### What is being asked
Beginning at the line containing "- rewrite Z.ones_spec_low, Z.mod_pow2_bits_low", output every line to the end of the data below exactly as it appears.

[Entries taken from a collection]
_ _ _ _ _
Lemma encode_internal_ok size n :
  0 <= n < 2 ^ (4 * (2 * size)) → 1 <= size <= 8 →
  ∃ data, ENCODE_INT_INTERNAL size n = Some (data, int_len n) ∧
    ztake (int_len n) data = int_code n ∧ zlen data = size + 1 ∧ int_len n <= size + 1.
Proof.
  intros Hn Hs. pose proof (nibs_bound n (2 * size) Hn ltac:(lia)) as Hk. pose proof (nibs_nonneg n).
  unfold ENCODE_INT_INTERNAL.
  assert (zrepeat 0 (size + 1) = bytes_by (partial_byte n 0) (size + 1)) as ->.
  { apply zget_ext; [rewrite bytes_by_len, zlen_zrepeat; lia|]. intros i Hi. rewrite zlen_zrepeat in Hi by lia.
    rewrite bytes_by_lookup by lia. rewrite zget_nonneg by lia. unfold zrepeat.
    rewrite lookup_replicate_2 by lia. unfold partial_byte.
    replace (2 * i - 1 <? 0) with (i =? 0) by lia. replace (2 * i <? 0) with false by lia.
    destruct (Z.eqb_spec i 0), (Z.leb_spec 1 i); try lia; done. }
  pose proof (encode_loop_ok 17 n (size + 1) 0) as E. rewrite Z.mul_0_r, Z.shiftr_0_r in E.
  change (0 + 1) with 1 in E. rewrite E by lia. clear E. cbn [mbind option_bind].
  rewrite bytes_by_lookup by lia. cbn [mbind option_bind].
  rewrite bytes_by_set by lia. cbn [mbind option_bind].
  replace ((nibs n + 1 + 1) `div` 2) with (int_len n) by (unfold int_len; lia).
  assert (int_len n <= size + 1) as Hle by (unfold int_len; lia).
  eexists. split; [done|]. split; [|split; [apply bytes_by_len; lia|done]].
  pose proof (int_len_range n).
  apply zget_ext; rewrite zlen_ztake by (rewrite bytes_by_len; lia); [by rewrite int_code_len|].
  intros i Hi. rewrite zget_ztake by lia. unfold int_code. rewrite !bytes_by_lookup by lia. f_equal.
  unfold int_byte, partial_byte.
  replace (if 2 <? nibs n + 1 then nibs n + 1 - 2 else 0) with (Z.max 1 (nibs n) - 1)
    by (destruct (Z.ltb_spec 2 (nibs n + 1)); lia).
  assert (Hdig : ∀ j, (if j <? nibs n then digit n j else 0) = digit n j).
  { intros j. destruct (Z.ltb_spec j (nibs n)); [done|]. by rewrite digit_beyond by lia. }
  destruct (Z.eqb_spec i 0) as [->|Hi0].
  - change (2 * 0) with 0. rewrite Hdig. change ((1 <=? 0) && _) with false. cbn iota.
    rewrite Z.mul_0_r, Z.add_0_l.
    destruct (byte_nibbles (Z.max 1 (nibs n) - 1) (digit n 0)) as (_&_&_&E4);
      [lia|apply digit_range|exact E4].
  - replace (1 <=? i) with true by lia. cbn [andb]. by rewrite !Hdig.
Qed.

(** * Decoding integers *)

Lemma lor_shift_land y : Z.lor (Z.shiftl (Z.shiftr y 4) 4) (Z.land y 15) = y.
Proof.
  change 15 with (Z.ones 4). rewrite Z.land_ones by lia.
  rewrite <- Z.ldiff_ones_r by lia. apply Z.bits_inj'. intros n Hn.
  rewrite Z.lor_spec, Z.ldiff_spec. destruct (Z.lt_ge_cases n 4).
  - rewrite Z.ones_spec_low, Z.mod_pow2_bits_low by lia. simpl. by rewrite andb_false_r.
  - rewrite Z.ones_spec_high, Z.mod_pow2_bits_high by lia. simpl. by rewrite andb_true_r, orb_false_r.
Qed.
_ _ _ _ _
### Task solution
  - rewrite Z.ones_spec_low, Z.mod_pow2_bits_low by lia. simpl. by rewrite andb_false_r.
  - rewrite Z.ones_spec_high, Z.mod_pow2_bits_high by lia. simpl. by rewrite andb_true_r, orb_false_r.
Qed.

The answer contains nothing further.